(Collected data)
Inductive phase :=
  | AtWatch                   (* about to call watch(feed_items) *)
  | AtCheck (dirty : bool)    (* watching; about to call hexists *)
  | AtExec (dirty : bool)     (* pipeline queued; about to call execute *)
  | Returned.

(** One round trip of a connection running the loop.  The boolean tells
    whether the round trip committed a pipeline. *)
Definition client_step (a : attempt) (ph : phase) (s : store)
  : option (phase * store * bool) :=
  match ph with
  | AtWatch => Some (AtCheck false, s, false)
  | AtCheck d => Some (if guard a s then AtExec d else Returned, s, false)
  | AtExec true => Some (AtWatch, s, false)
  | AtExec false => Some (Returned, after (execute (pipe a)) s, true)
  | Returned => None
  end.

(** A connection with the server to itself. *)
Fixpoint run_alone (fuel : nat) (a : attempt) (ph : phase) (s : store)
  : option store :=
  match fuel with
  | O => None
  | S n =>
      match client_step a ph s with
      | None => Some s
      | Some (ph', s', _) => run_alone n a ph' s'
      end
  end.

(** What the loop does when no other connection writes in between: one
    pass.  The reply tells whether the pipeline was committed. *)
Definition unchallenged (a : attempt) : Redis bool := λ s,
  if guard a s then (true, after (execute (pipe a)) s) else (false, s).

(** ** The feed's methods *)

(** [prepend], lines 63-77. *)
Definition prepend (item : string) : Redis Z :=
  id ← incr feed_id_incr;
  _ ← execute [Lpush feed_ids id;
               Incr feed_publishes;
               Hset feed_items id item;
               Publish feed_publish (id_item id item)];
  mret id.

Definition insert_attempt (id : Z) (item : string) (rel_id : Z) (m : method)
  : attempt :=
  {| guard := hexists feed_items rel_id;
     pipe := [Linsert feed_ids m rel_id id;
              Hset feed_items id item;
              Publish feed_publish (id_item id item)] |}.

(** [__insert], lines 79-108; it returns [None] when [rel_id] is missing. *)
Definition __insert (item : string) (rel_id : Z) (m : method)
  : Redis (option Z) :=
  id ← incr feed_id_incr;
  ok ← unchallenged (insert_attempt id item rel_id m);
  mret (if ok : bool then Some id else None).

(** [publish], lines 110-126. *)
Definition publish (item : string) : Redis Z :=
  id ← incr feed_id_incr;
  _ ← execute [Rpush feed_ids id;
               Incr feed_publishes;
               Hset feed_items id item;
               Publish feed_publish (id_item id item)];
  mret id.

==

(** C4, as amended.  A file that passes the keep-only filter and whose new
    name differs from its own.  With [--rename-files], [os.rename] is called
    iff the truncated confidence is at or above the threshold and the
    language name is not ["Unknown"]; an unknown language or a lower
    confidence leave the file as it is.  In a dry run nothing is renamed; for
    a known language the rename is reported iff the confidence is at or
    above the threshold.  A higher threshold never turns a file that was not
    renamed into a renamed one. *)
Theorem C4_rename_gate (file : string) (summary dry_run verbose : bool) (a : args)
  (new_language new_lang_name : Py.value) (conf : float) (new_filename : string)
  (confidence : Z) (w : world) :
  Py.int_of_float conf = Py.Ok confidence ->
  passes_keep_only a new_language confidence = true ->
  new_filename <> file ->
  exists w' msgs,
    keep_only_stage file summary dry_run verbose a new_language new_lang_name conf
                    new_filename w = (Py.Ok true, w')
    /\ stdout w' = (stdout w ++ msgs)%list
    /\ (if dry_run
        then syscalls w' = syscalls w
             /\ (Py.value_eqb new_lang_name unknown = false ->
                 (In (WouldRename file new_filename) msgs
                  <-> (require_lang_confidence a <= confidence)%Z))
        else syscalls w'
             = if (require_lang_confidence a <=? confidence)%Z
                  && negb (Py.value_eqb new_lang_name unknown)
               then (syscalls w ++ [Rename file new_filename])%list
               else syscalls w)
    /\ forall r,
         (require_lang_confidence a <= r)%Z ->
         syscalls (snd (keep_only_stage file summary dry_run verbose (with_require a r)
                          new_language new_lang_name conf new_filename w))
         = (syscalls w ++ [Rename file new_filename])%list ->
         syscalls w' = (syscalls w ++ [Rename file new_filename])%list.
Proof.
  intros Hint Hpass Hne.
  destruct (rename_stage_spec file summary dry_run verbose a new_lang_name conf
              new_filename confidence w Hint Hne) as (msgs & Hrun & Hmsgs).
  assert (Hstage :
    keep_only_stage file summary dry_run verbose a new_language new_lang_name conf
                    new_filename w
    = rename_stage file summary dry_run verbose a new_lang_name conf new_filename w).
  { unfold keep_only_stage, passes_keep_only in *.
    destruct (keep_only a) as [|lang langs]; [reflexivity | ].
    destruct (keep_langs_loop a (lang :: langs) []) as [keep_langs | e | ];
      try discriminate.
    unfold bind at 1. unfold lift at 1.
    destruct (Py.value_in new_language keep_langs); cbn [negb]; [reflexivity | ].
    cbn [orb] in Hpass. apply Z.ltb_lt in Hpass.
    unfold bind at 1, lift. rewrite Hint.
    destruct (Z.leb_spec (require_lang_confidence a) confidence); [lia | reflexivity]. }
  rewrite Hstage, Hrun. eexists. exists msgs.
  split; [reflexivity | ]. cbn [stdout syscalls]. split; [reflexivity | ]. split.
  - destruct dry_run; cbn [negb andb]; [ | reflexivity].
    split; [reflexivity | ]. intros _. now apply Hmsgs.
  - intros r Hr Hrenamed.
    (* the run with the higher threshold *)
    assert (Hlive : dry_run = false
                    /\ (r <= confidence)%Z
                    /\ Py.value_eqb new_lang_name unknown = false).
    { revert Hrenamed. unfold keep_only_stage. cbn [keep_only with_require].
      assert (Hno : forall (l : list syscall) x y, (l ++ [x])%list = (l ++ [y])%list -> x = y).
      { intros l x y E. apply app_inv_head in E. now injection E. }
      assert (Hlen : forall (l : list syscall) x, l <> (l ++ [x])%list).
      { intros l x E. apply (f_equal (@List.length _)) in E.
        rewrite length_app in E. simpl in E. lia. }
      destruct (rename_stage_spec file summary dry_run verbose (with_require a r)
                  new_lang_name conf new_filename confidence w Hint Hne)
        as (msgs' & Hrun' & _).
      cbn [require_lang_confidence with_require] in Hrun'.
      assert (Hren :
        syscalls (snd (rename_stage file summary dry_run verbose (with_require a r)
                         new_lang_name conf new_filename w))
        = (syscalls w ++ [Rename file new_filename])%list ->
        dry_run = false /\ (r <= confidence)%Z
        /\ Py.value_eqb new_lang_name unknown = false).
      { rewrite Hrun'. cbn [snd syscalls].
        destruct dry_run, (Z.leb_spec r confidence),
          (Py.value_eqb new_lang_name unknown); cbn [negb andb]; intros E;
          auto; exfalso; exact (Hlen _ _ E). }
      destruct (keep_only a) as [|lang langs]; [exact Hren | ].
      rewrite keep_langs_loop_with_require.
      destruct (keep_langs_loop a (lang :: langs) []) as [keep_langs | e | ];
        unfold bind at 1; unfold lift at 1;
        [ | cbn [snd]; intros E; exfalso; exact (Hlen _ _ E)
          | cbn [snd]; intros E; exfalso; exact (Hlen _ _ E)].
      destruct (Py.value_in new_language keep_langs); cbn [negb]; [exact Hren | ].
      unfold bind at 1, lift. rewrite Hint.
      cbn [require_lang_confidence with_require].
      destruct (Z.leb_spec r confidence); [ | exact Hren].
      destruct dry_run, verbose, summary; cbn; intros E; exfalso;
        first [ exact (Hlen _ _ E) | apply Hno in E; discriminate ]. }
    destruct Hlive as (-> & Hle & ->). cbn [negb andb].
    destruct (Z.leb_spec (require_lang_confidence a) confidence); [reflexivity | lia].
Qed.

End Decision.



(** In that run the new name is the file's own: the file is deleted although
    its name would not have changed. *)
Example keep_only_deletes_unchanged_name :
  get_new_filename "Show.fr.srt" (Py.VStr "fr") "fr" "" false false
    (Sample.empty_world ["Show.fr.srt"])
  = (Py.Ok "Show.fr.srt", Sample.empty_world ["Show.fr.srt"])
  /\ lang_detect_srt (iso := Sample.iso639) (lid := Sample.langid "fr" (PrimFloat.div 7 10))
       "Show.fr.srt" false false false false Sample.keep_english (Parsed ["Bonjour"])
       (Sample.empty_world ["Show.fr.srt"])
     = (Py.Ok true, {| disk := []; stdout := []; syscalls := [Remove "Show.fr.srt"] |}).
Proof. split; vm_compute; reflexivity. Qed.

**About this exercise**. Retype the records above, but only those lines that fall between the line containing "conf new_filename w)." and the line containing "destruct (keep_only a) as [|lang langs]; [exact", with both of those lines included, exactly as written.

**Solution**.
    = rename_stage file summary dry_run verbose a new_lang_name conf new_filename w).
  { unfold keep_only_stage, passes_keep_only in *.
    destruct (keep_only a) as [|lang langs]; [reflexivity | ].
    destruct (keep_langs_loop a (lang :: langs) []) as [keep_langs | e | ];
      try discriminate.
    unfold bind at 1. unfold lift at 1.
    destruct (Py.value_in new_language keep_langs); cbn [negb]; [reflexivity | ].
    cbn [orb] in Hpass. apply Z.ltb_lt in Hpass.
    unfold bind at 1, lift. rewrite Hint.
    destruct (Z.leb_spec (require_lang_confidence a) confidence); [lia | reflexivity]. }
  rewrite Hstage, Hrun. eexists. exists msgs.
  split; [reflexivity | ]. cbn [stdout syscalls]. split; [reflexivity | ]. split.
  - destruct dry_run; cbn [negb andb]; [ | reflexivity].
    split; [reflexivity | ]. intros _. now apply Hmsgs.
  - intros r Hr Hrenamed.
    (* the run with the higher threshold *)
    assert (Hlive : dry_run = false
                    /\ (r <= confidence)%Z
                    /\ Py.value_eqb new_lang_name unknown = false).
    { revert Hrenamed. unfold keep_only_stage. cbn [keep_only with_require].
      assert (Hno : forall (l : list syscall) x y, (l ++ [x])%list = (l ++ [y])%list -> x = y).
      { intros l x y E. apply app_inv_head in E. now injection E. }
      assert (Hlen : forall (l : list syscall) x, l <> (l ++ [x])%list).
      { intros l x E. apply (f_equal (@List.length _)) in E.
        rewrite length_app in E. simpl in E. lia. }
      destruct (rename_stage_spec file summary dry_run verbose (with_require a r)
                  new_lang_name conf new_filename confidence w Hint Hne)
        as (msgs' & Hrun' & _).
      cbn [require_lang_confidence with_require] in Hrun'.
      assert (Hren :
        syscalls (snd (rename_stage file summary dry_run verbose (with_require a r)
                         new_lang_name conf new_filename w))
        = (syscalls w ++ [Rename file new_filename])%list ->
        dry_run = false /\ (r <= confidence)%Z
        /\ Py.value_eqb new_lang_name unknown = false).
      { rewrite Hrun'. cbn [snd syscalls].
        destruct dry_run, (Z.leb_spec r confidence),
          (Py.value_eqb new_lang_name unknown); cbn [negb andb]; intros E;
          auto; exfalso; exact (Hlen _ _ E). }
      destruct (keep_only a) as [|lang langs]; [exact Hren | ].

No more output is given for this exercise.